TRY IT: Within the entries below, the lines from the one with "needed := 1;" through the one with "let n := Z_of_byte a in" are to be set down exactly, both ends kept.

SUPPLIED RECORDS:
(** * MAXCUT-QAOA demo notebook: a shallow embedding and its properties

    The notebook [QAOA_Demo_Code.ipynb] builds a QAOA circuit for MAXCUT,
    runs it on a simulator, and scores the measured bitstrings with a
    classical objective.  This file embeds the notebook's own functions

      append_zz_term, get_cost_operator_circuit, append_x_term,
      get_mixer_operator_circuit, get_qaoa_circuit, invert_counts,
      maxcut_obj, compute_maxcut_energy, and the best-solution cell

    and proves the properties the specification states about them.

    Modelling conventions.
    - A Python exception is a value of [exn]; a call that may raise returns
      [result A].  Sequencing is the usual error monad.
    - A Python [str] is a [list ascii]; [x[i]] is [getitem x i] and raises
      [IndexError] past the end; [k[::-1]] is [rev k].
    - A Python [dict] is an association list in insertion order with
      pairwise distinct keys ([dict_ok]); [dict_set] is item assignment.
    - A networkx graph is seen through the two enumerations the notebook
      uses, [G.nodes()] and [G.edges()].
    - A Qiskit [QuantumCircuit] is its register sizes and its instruction
      list; the mutating methods become functions on that record.
    - Python integers are [Z].  The two float operations of the notebook,
      [2*x] on an angle and [a/b] on two integers, are the methods of the
      class [PyFloat]; [Q] is the instance used to run the definitions. *)

From Stdlib Require Import Ascii String.
From Stdlib Require Import List ZArith QArith Bool Arith Lia Permutation.
Import ListNotations.
Close Scope Q_scope.
(** * The credential vault of eb-secure-browser

    A shallow embedding of the password manager's main-process engine:

    - [src/password-manager/main/encryption.js]  (class PasswordEncryption)
    - [src/password-manager/main/database.js]    (class PasswordDatabase)
    - the orchestrating class PasswordManager    (IPC-facing operations)

    JavaScript strings are sequences of UTF-16 code units, buffers are
    sequences of bytes.  The primitives of [node:crypto] (PBKDF2, AES-256-GCM)
    are an interface ([NodeCrypto]) with the contract the code relies on; the
    random source and the clock are explicit inputs. *)

From Stdlib Require Import ZArith List String Ascii Bool Lia Permutation Sorted.
From Stdlib.Strings Require Import Byte.
Import ListNotations.
Local Open Scope Z_scope.


(* ================================================================== *)
(** * JavaScript strings and Node buffers *)
(* ================================================================== *)

Module JS.

(** A JS string is a list of UTF-16 code units. *)
Definition jsstring := list Z.

(** A Buffer is a list of bytes. *)
Definition bytes := list byte.

Definition Z_of_byte (b : byte) : Z := Z.of_N (Byte.to_N b).

Definition byte_of_Z (z : Z) : byte :=
  match Byte.of_N (Z.to_N (z mod 256)) with
  | Some b => b
  | None => x00
  end.

(** String literals of the source, as code units. *)
Definition js (s : string) : jsstring :=
  map (fun a => Z.of_N (N_of_ascii a)) (list_ascii_of_string s).

Fixpoint jsstring_eqb (a b : jsstring) : bool :=
  match a, b with
  | [], [] => true
  | x :: a', y :: b' => (x =? y) && jsstring_eqb a' b'
  | _, _ => false
  end.

(** JS truthiness of a possibly-absent string: [undefined], [null] and the
    empty string are falsy. *)
Definition truthy (o : option jsstring) : bool :=
  match o with
  | Some (_ :: _) => true
  | _ => false
  end.

(** [x || d] on possibly-absent strings. *)
Definition or_else (o : option jsstring) (d : jsstring) : jsstring :=
  match o with
  | Some (c :: s) => c :: s
  | _ => d
  end.

(** [x || null]. *)
Definition or_null (o : option jsstring) : option jsstring :=
  if truthy o then o else None.

(** ** UTF-8, as [Buffer.from(s, 'utf8')] and [buf.toString('utf8')] *)

Definition is_high_surrogate (c : Z) : bool := (0xD800 <=? c) && (c <=? 0xDBFF).
Definition is_low_surrogate (c : Z) : bool := (0xDC00 <=? c) && (c <=? 0xDFFF).

Definition utf8_of_code_point (cp : Z) : bytes :=
  if cp <? 0x80 then [byte_of_Z cp]
  else if cp <? 0x800 then
    [byte_of_Z (0xC0 + cp / 64); byte_of_Z (0x80 + cp mod 64)]
  else if cp <? 0x10000 then
    [byte_of_Z (0xE0 + cp / 4096); byte_of_Z (0x80 + (cp / 64) mod 64);
     byte_of_Z (0x80 + cp mod 64)]
  else
    [byte_of_Z (0xF0 + cp / 262144); byte_of_Z (0x80 + (cp / 4096) mod 64);
     byte_of_Z (0x80 + (cp / 64) mod 64); byte_of_Z (0x80 + cp mod 64)].

(** U+FFFD, which replaces an unpaired surrogate. *)
Definition replacement_bytes : bytes := [xef; xbf; xbd].

Fixpoint utf8_encode (s : jsstring) : bytes :=
  match s with
  | [] => []
  | c :: rest =>
      if is_high_surrogate c then
        match rest with
        | d :: rest' =>
            if is_low_surrogate d then
              utf8_of_code_point (0x10000 + (c - 0xD800) * 1024 + (d - 0xDC00))
                ++ utf8_encode rest'
            else replacement_bytes ++ utf8_encode rest
        | [] => replacement_bytes
        end
      else if is_low_surrogate c then replacement_bytes ++ utf8_encode rest
      else utf8_of_code_point c ++ utf8_encode rest
  end.

(** The decoder is the usual byte-at-a-time automaton: [needed] continuation
    bytes are outstanding, [seen] of them were read, and the next one has to
    lie in [lower..upper]. *)
Record utf8_state := {
  needed : Z;
  seen : Z;
  acc : Z;
  lower : Z;
  upper : Z
}.

Definition utf8_start : utf8_state :=
  {| needed := 0; seen := 0; acc := 0; lower := 0x80; upper := 0xBF |}.

Definition units_of_code_point (cp : Z) : jsstring :=
  if cp <? 0x10000 then [cp]
  else [0xD800 + (cp - 0x10000) / 1024; 0xDC00 + (cp - 0x10000) mod 1024].

Definition utf8_lead (b : Z) : utf8_state * jsstring :=
  if b <=? 0x7F then (utf8_start, [b])
  else if (0xC2 <=? b) && (b <=? 0xDF) then
    ({| needed := 1; seen := 0; acc := b - 0xC0; lower := 0x80; upper := 0xBF |}, [])
  else if (0xE0 <=? b) && (b <=? 0xEF) then
    ({| needed := 2; seen := 0; acc := b - 0xE0;
        lower := if b =? 0xE0 then 0xA0 else 0x80;
        upper := if b =? 0xED then 0x9F else 0xBF |}, [])
  else if (0xF0 <=? b) && (b <=? 0xF4) then
    ({| needed := 3; seen := 0; acc := b - 0xF0;
        lower := if b =? 0xF0 then 0x90 else 0x80;
        upper := if b =? 0xF4 then 0x8F else 0xBF |}, [])
  else (utf8_start, [0xFFFD]).

Definition utf8_step (st : utf8_state) (b : Z) : utf8_state * jsstring :=
  if needed st =? 0 then utf8_lead b
  else if (b <? lower st) || (upper st <? b) then
    let (st', out) := utf8_lead b in (st', 0xFFFD :: out)
  else
    let acc' := acc st * 64 + (b - 0x80) in
    if seen st + 1 =? needed st then (utf8_start, units_of_code_point acc')
    else ({| needed := needed st; seen := seen st + 1; acc := acc';
             lower := 0x80; upper := 0xBF |}, []).

Fixpoint utf8_decode_from (st : utf8_state) (bs : bytes) : jsstring :=
  match bs with
  | [] => if needed st =? 0 then [] else [0xFFFD]
  | b :: rest =>
      let (st', out) := utf8_step st (Z_of_byte b) in
      out ++ utf8_decode_from st' rest
  end.

Definition utf8_decode (bs : bytes) : jsstring := utf8_decode_from utf8_start bs.

(** A Unicode scalar value: a code point that is not a surrogate. *)
Definition scalar (cp : Z) : Prop :=
  0 <= cp < 0x110000 /\ ~ (0xD800 <= cp <= 0xDFFF).

(** A string is well formed when every surrogate is half of a pair. *)
Fixpoint well_formed (s : jsstring) : bool :=
  match s with
  | [] => true
  | c :: rest =>
      if is_high_surrogate c then
        match rest with
        | d :: rest' => is_low_surrogate d && well_formed rest'
        | [] => false
        end
      else negb (is_low_surrogate c) && (0 <=? c) && (c <? 0x10000)
           && well_formed rest
  end.

(** ** Base64, as [buf.toString('base64')] and [Buffer.from(s, 'base64')] *)

Definition base64_alphabet : jsstring :=
  js "ABCDEFGHIJKLMNOPQRSTUVWXYZabcdefghijklmnopqrstuvwxyz0123456789+/".

Definition char_of_sextet (n : Z) : Z := nth (Z.to_nat n) base64_alphabet 0.

Definition pad : Z := 61. (* '=' *)

Fixpoint base64_encode (bs : bytes) : jsstring :=
  match bs with
  | [] => []
  | [a] =>
      let n := Z_of_byte a in
      [char_of_sextet (n / 4); char_of_sextet ((n mod 4) * 16); pad; pad]
  | [a; b] =>
      let n := Z_of_byte a * 256 + Z_of_byte b in
      [char_of_sextet (n / 1024); char_of_sextet ((n / 16) mod 64);
       char_of_sextet ((n mod 16) * 4); pad]
  | a :: b :: c :: rest =>
      let n := Z_of_byte a * 65536 + Z_of_byte b * 256 + Z_of_byte c in
      char_of_sextet (n / 262144) :: char_of_sextet ((n / 4096) mod 64)
        :: char_of_sextet ((n / 64) mod 64) :: char_of_sextet (n mod 64)
        :: base64_encode rest
  end.

(** The decoder accepts both the standard and the URL-safe alphabet. *)
Definition sextet_of_char (c : Z) : option Z :=
  if (65 <=? c) && (c <=? 90) then Some (c - 65)
  else if (97 <=? c) && (c <=? 122) then Some (c - 71)
  else if (48 <=? c) && (c <=? 57) then Some (c + 4)
  else if (c =? 43) || (c =? 45) then Some 62
  else if (c =? 47) || (c =? 95) then Some 63
  else None.

(** Characters outside the alphabet are skipped; the first '=' ends the
    input. *)
Fixpoint base64_sextets (s : jsstring) : list Z :=
  match s with
  | [] => []
  | c :: rest =>
      if c =? pad then []
      else match sextet_of_char c with
           | Some n => n :: base64_sextets rest
           | None => base64_sextets rest
           end
  end.

Fixpoint bytes_of_sextets (l : list Z) : bytes :=
  match l with
  | a :: b :: c :: d :: rest =>
      let n := a * 262144 + b * 4096 + c * 64 + d in
      byte_of_Z (n / 65536) :: byte_of_Z ((n / 256) mod 256)
        :: byte_of_Z (n mod 256) :: bytes_of_sextets rest
  | [a; b; c] =>
      let n := a * 4096 + b * 64 + c in
      [byte_of_Z (n / 1024); byte_of_Z ((n / 4) mod 256)]
  | [a; b] => [byte_of_Z ((a * 64 + b) / 16)]
  | _ => []
  end.

Definition base64_decode (s : jsstring) : bytes :=
  bytes_of_sextets (base64_sextets s).

(** ** Hexadecimal, as [buf.toString('hex')] and [Buffer.from(s, 'hex')] *)

Definition hex_digit (n : Z) : Z := nth (Z.to_nat n) (js "0123456789abcdef") 0.

Definition hex_value (c : Z) : option Z :=
  if (48 <=? c) && (c <=? 57) then Some (c - 48)
  else if (97 <=? c) && (c <=? 102) then Some (c - 87)
  else if (65 <=? c) && (c <=? 70) then Some (c - 55)
  else None.

Definition hex_encode (bs : bytes) : jsstring :=
  flat_map (fun b => [hex_digit (Z_of_byte b / 16); hex_digit (Z_of_byte b mod 16)]) bs.

(** Decoding stops at the first pair that is not two hex digits. *)
Fixpoint hex_decode (s : jsstring) : bytes :=
  match s with
  | hi :: lo :: rest =>
      match hex_value hi, hex_value lo with
      | Some h, Some l => byte_of_Z (h * 16 + l) :: hex_decode rest
      | _, _ => []
      end
  | _ => []
  end.

End JS.

Import JS.


(* ================================================================== *)
(** * The tables of passwords.db *)
(* ================================================================== *)

(** DATETIME columns hold [CURRENT_TIMESTAMP], which has a resolution of one
    second: a timestamp is a number of seconds.  A column that may be NULL is
    an [option]. *)
Definition timestamp := Z.

(** The [tags] column holds the text [JSON.stringify] produced; it is kept
    here as the JSON value that text denotes: an array of strings, or a
    string (when [savePassword] was handed a string for [tags]). *)
Inductive json := 
| JsonArray (items : list jsstring)
| JsonString (text : jsstring).

Module Settings.
Record row := {
  id : Z;
  salt : jsstring;
  iterations : Z;
  verification_hash : jsstring;
  created_at : timestamp;
  last_accessed : option timestamp
}.
End Settings.

Module Passwords.
Record row := {
  id : jsstring;
  domain : jsstring;
  username : jsstring;
  encrypted_password : jsstring;
  encrypted_notes : option jsstring;
  favicon : option jsstring;
  created_at : timestamp;
  modified_at : timestamp;
  last_used : option timestamp;
  use_count : Z;
  tags : json
}.
End Passwords.

Module History.
Record row := {
  id : Z;
  password_id : jsstring;
  encrypted_old_password : jsstring;
  changed_at : timestamp
}.
End History.

Module Notes.
Record row := {
  id : jsstring;
  title : jsstring;
  encrypted_content : jsstring;
  created_at : timestamp;
  modified_at : timestamp
}.
End Notes.

(* ================================================================== *)
(** * JSON text *)
(* ================================================================== *)

(** [JSON.stringify] on the values the [tags] column can hold. *)
Module JSON.
(** [open(filepath, 'r', encoding='utf-8')] and [f.read()] *)
Definition read_source (filepath : Path) : M World str :=
  fun w => (read_text (path_str filepath) (source_file w filepath), w).

Definition extract_file_description (filepath : Path) : M World (str * list str) :=
  r <- try_except
         (content <- read_source filepath ;;
          w <- get ;;
          ret (scan_source (hash_seed w) content))
         is_Exception
         (fun e =>
            eprint (u "Warning: Could not read " ++ path_str filepath ++ u ": "
                    ++ str_of_exn unicode_printable e) ;;;
            ret (u "C++ example file", [])) ;;
  let description :=
    match r.1 with
    | [] => u "Modern C++ example demonstrating various features"
    | _ :: _ => r.1
    end in
  ret (description, r.2).

(** [src_dir.glob(pattern)] for a pattern ['*' + ext]: the entries whose
    name ends in [ext], in scan order; nothing when the directory is
    absent. *)
Definition glob (w : World) (ext : str) : list Path :=
  match src_dir w with
  | Some entries => List.filter (fun name => endswith name ext) (dict_keys entries)
  | None => []
  end.

Definition get_all_source_files (w : World) : list (str * Path) :=
  let files := glob w (u ".cpp") ++ glob w (u ".cppm") in
  let files := sorted_by lower str_leb files in
  List.map (fun f => (f, f)) files.

(** [filename[0]] *)
Definition first_char (filename : str) : M World str :=
  match filename with
  | c :: _ => ret [c]
  | [] => raise (IndexError (u "string index out of range"))
  end.

(** The body of the loop of [generate_alphabetical_section]; the three
    variables it updates are threaded through. *)
Definition section_entry (st : list str * option str * nat) (file : str * Path)
    : M World (list str * option str * nat) :=
  let '(output, current_letter, file_number) := st in
  let '(filename, filepath) := file in
  c <- first_char filename ;;
  let first_letter := upper c in
  let output :=
    if bool_decide (Some first_letter = current_letter) then output
    else
      (match current_letter with Some _ => output ++ [[]] | None => output end)
      ++ [u "### " ++ first_letter ++ nl] in
  let current_letter := Some first_letter in
  d <- extract_file_description filepath ;;
  let '(description, key_items) := d in
  let rel_path := u "src/" ++ filename in
  let output :=
    output ++ [str_of_nat file_number ++ u ". **[" ++ filename ++ u "]("
               ++ rel_path ++ u ")**"] in
  let output := output ++ [u "   - " ++ description] in
  let output := output ++ List.map (fun item => u "   - " ++ item) (take 2 key_items) in
  let output := output ++ [[]] in
  ret (output, current_letter, S file_number).

Fixpoint section_loop (files : list (str * Path))
    (st : list str * option str * nat) : M World (list str * option str * nat) :=
  match files with
  | [] => ret st
  | file :: files' => st' <- section_entry st file ;; section_loop files' st'
  end.

Definition start_marker : str :=
  Eval vm_compute in u "## 📋 **Complete Examples - Alphabetical Reference**".
Definition end_marker : str :=
  Eval vm_compute in u "## 🏗️ **Project Structure**".

Definition generate_alphabetical_section : M World str :=
  w <- get ;;
  let files := get_all_source_files w in
  let output :=
    [u "## 📋 **Complete Examples - Alphabetical Reference**" ++ nl;
     u "Below is a complete alphabetical listing of all C++ example files in this repository. ";
     u "Each entry links to the source file with a brief description of its contents." ++ nl] in
  st <- section_loop files (output, None, 1%nat) ;;
  ret (join nl st.1.1).

Definition update_readme : M World bool :=
  try_except
    (content <- read_readme ;;
     let start_idx := find content start_marker in
     let end_idx := find content end_marker in
     if (start_idx =? -1) || (end_idx =? -1) then
       eprint (u "Error: Could not find section markers in README.md") ;;;
       ret false
     else
       new_section <- generate_alphabetical_section ;;
       let new_content :=
         slice_to content start_idx ++ new_section ++ (nl ++ u "---" ++ nl ++ nl)
         ++ slice_from content end_idx in
       write_readme new_content ;;;
       print_ (u "✅ Updated " ++ readme_str) ;;;
       ret true)
    is_Exception
    (fun e =>
       eprint (u "❌ Error updating README.md: "
               ++ str_of_exn unicode_printable e) ;;;
       ret false).

(** The regular expression [\[(\w+\.(?:cpp|cppm))\]]. *)
Definition is_word (c : char) : bool :=
  if (c <? 128)%N then
    ((48 <=? c) && (c <=? 57) || (65 <=? c) && (c <=? 90)
     || (97 <=? c) && (c <=? 122) || (c =? 95))%N
  else unicode_alnum c.

(** The longest run of word characters at the head of [s], and what
    follows it. *)
Fixpoint span_word (s : str) : str * str :=
  match s with
  | c :: s' => if is_word c then let (w, r) := span_word s' in (c :: w, r)
               else ([], s)
  | [] => ([], [])
  end.

(** A match that starts at the head of [s]: its group 1 and its length.
    After the opening bracket [\w+] takes the whole run of word
    characters, since the dot that must follow is not one; of the two
    endings, [cpp] is tried first. *)
Definition match_link (s : str) : option (str * nat) :=
  if startswith s (u "[") then
    let (w, r) := span_word (drop 1 s) in
    match w with
    | [] => None
    | _ :: _ =>
        if startswith r (u ".cpp]") then
          Some (w ++ u ".cpp", (length w + 6)%nat)
        else if startswith r (u ".cppm]") then
          Some (w ++ u ".cppm", (length w + 7)%nat)
        else None
    end
  else None.

(** [re.findall]: the groups of the matches, found from left to right,
    each search starting where the previous match ended ([skip] counts the
    characters of a match still to pass). *)
Fixpoint findall_links_go (skip : nat) (s : str) : list str :=
  match s with
  | [] => []
  | _ :: s' =>
      match skip with
      | S k => findall_links_go k s'
      | O =>
          match match_link s with
          | Some (g, len) => g :: findall_links_go (len - 1) s'
          | None => findall_links_go 0 s'
          end
      end
  end.

Definition findall_links (s : str) : list str := findall_links_go 0 s.

Definition check_new_files : M World (list str) :=
  w <- get ;;
  let source_files : gset str := list_to_set (List.map fst (get_all_source_files w)) in
  try_except
    (readme_content <- read_readme ;;
     let readme_files : gset str := list_to_set (findall_links readme_content) in
     let new_files := source_files ∖ readme_files in
     ret (sorted str_leb (elements new_files)))
    is_Exception
    (fun e =>
       eprint (u "Warning: Could not check for new files: "
               ++ str_of_exn unicode_printable e) ;;;
       ret []).

(** The body of the loop of [generate_index_template]. *)
Definition template_entry (output : list str) (filename : str)
    : M World (list str) :=
  let filepath : Path := filename in
  d <- extract_file_description filepath ;;
  let '(description, key_items) := d in
  let output := output ++
    [nl ++ u "### " ++ filename;
     u "- **File:** [" ++ filename ++ u "](src/" ++ filename ++ u ")";
     u "- **Description:** " ++ description;
     u "- **Topics:** [TODO: Add relevant topics/keywords]";
     u "- **Suggested Sections:**";
     u "  - [ ] C++ Standards Features (C++11/14/17/20/23)";
     u "  - [ ] Design Patterns & Idioms";
     u "  - [ ] Concurrency & Parallelism";
     u "  - [ ] Real-Time & Embedded Systems";
     u "  - [ ] Safety-Critical & Standards";
     u "  - [ ] Other: _____________"] in
  let output :=
    match key_items with
    | [] => output
    | _ :: _ => output ++ [u "- **Key Items:** " ++ join (u ", ") key_items]
    end in
  ret output.

Fixpoint template_loop (new_files : list str) (output : list str)
    : M World (list str) :=
  match new_files with
  | [] => ret output
  | filename :: rest =>
      output' <- template_entry output filename ;; template_loop rest output'
  end.

Definition rule : str := repeat_str (u "=") 70.

Definition generate_index_template (new_files : list str) : M World str :=
  match new_files with
  | [] => ret []
  | _ :: _ =>
      let output :=
        [nl ++ rule;
         u "NEW FILES DETECTED - INDEX.md UPDATE TEMPLATE";
         rule;
         nl ++ u "Add these files to appropriate sections in INDEX.md:" ++ nl] in
      output <- template_loop new_files output ;;
      let output := output ++
        [nl ++ rule;
         u "Copy relevant sections above into INDEX.md";
         rule ++ nl] in
      ret (join nl output)
  end.

(** [if new_files:] *)
Definition nonempty {A : Type} (l : list A) : bool :=
  match l with [] => false | _ :: _ => true end.

Definition main : M World Z :=
  print_ (nl ++ rule) ;;;
  print_ (u "Modern C++ Examples - Documentation Updater") ;;;
  print_ (rule ++ nl) ;;;
  w <- get ;;
  if negb (bool_decide (is_Some (src_dir w))) then
    eprint (u "❌ Error: src directory not found at " ++ src_dir_str) ;;;
    ret 1
  else if negb (bool_decide (is_Some (readme w))) then
    eprint (u "❌ Error: README.md not found at " ++ readme_str) ;;;
    ret 1
  else
    new_files <- check_new_files ;;
    (if nonempty new_files then
       print_ (u "🔍 Found " ++ str_of_nat (length new_files) ++ u " new file(s):") ;;;
       for_each new_files (fun f => print_ (u "   - " ++ f)) ;;;
       print_ []
     else
       print_ (u "ℹ️  No new files detected" ++ nl)) ;;;
    print_ (u "📝 Updating README.md alphabetical listing...") ;;;
    updated <- update_readme ;;
    if updated then
      print_ (u "✅ README.md updated successfully" ++ nl) ;;;
      (if nonempty new_files then
         print_ (u "📋 Generating INDEX.md update template...") ;;;
         template_text <- generate_index_template new_files ;;
         write_template template_text ;;;
         print_ template_text ;;;
         print_ (u "✅ Template saved to: " ++ template_str) ;;;
         print_ (nl ++ u "⚠️  ACTION REQUIRED:") ;;;
         print_ (u "   1. Review the template above") ;;;
         print_ (u "   2. Add new files to appropriate sections in INDEX.md") ;;;
         print_ (u "   3. Delete INDEX_UPDATE_TEMPLATE.txt when done" ++ nl)
       else ret tt) ;;;
      print_ rule ;;;
      print_ (u "SUMMARY") ;;;
      print_ rule ;;;
      w' <- get ;;
      let all_files := get_all_source_files w' in
      print_ (u "✅ Total source files: " ++ str_of_nat (length all_files)) ;;;
      print_ (u "✅ README.md: Updated") ;;;
      (if nonempty new_files then
         print_ (u "⚠️  INDEX.md: Manual update needed for "
                 ++ str_of_nat (length new_files) ++ u " new file(s)") ;;;
         print_ (u "   See: INDEX_UPDATE_TEMPLATE.txt")
       else
         print_ (u "✅ INDEX.md: No updates needed")) ;;;
      print_ (u "✅ PDF: Will be automatically generated by GitHub Actions") ;;;
      print_ (rule ++ nl) ;;;
      ret 0
    else
      print_ (u "❌ Failed to update README.md" ++ nl) ;;;
      ret 1.

(** [sys.exit(main())] under the [__main__] guard. *)
Definition program : M World unit :=
  code <- main ;;
  raise (SystemExit code).

(** A file name the link pattern can match: a stem of one or more word
    characters and one of the two extensions. *)
Definition linkable (f : str) : Prop :=
  exists stem, stem <> [] /\ Forall (fun c => is_word c = true) stem /\
               (f = stem ++ u ".cpp" \/ f = stem ++ u ".cppm").

(** The names [get_all_source_files] lists. *)
Definition source_name (w : World) (f : str) : Prop :=
  f ∈ glob w (u ".cpp") \/ f ∈ glob w (u ".cppm").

FINISHED EXERCISE:
    ({| needed := 1; seen := 0; acc := b - 0xC0; lower := 0x80; upper := 0xBF |}, [])
  else if (0xE0 <=? b) && (b <=? 0xEF) then
    ({| needed := 2; seen := 0; acc := b - 0xE0;
        lower := if b =? 0xE0 then 0xA0 else 0x80;
        upper := if b =? 0xED then 0x9F else 0xBF |}, [])
  else if (0xF0 <=? b) && (b <=? 0xF4) then
    ({| needed := 3; seen := 0; acc := b - 0xF0;
        lower := if b =? 0xF0 then 0x90 else 0x80;
        upper := if b =? 0xF4 then 0x8F else 0xBF |}, [])
  else (utf8_start, [0xFFFD]).

Definition utf8_step (st : utf8_state) (b : Z) : utf8_state * jsstring :=
  if needed st =? 0 then utf8_lead b
  else if (b <? lower st) || (upper st <? b) then
    let (st', out) := utf8_lead b in (st', 0xFFFD :: out)
  else
    let acc' := acc st * 64 + (b - 0x80) in
    if seen st + 1 =? needed st then (utf8_start, units_of_code_point acc')
    else ({| needed := needed st; seen := seen st + 1; acc := acc';
             lower := 0x80; upper := 0xBF |}, []).

Fixpoint utf8_decode_from (st : utf8_state) (bs : bytes) : jsstring :=
  match bs with
  | [] => if needed st =? 0 then [] else [0xFFFD]
  | b :: rest =>
      let (st', out) := utf8_step st (Z_of_byte b) in
      out ++ utf8_decode_from st' rest
  end.

Definition utf8_decode (bs : bytes) : jsstring := utf8_decode_from utf8_start bs.

(** A Unicode scalar value: a code point that is not a surrogate. *)
Definition scalar (cp : Z) : Prop :=
  0 <= cp < 0x110000 /\ ~ (0xD800 <= cp <= 0xDFFF).

(** A string is well formed when every surrogate is half of a pair. *)
Fixpoint well_formed (s : jsstring) : bool :=
  match s with
  | [] => true
  | c :: rest =>
      if is_high_surrogate c then
        match rest with
        | d :: rest' => is_low_surrogate d && well_formed rest'
        | [] => false
        end
      else negb (is_low_surrogate c) && (0 <=? c) && (c <? 0x10000)
           && well_formed rest
  end.

(** ** Base64, as [buf.toString('base64')] and [Buffer.from(s, 'base64')] *)

Definition base64_alphabet : jsstring :=
  js "ABCDEFGHIJKLMNOPQRSTUVWXYZabcdefghijklmnopqrstuvwxyz0123456789+/".

Definition char_of_sextet (n : Z) : Z := nth (Z.to_nat n) base64_alphabet 0.

Definition pad : Z := 61. (* '=' *)

Fixpoint base64_encode (bs : bytes) : jsstring :=
  match bs with
  | [] => []
  | [a] =>
      let n := Z_of_byte a in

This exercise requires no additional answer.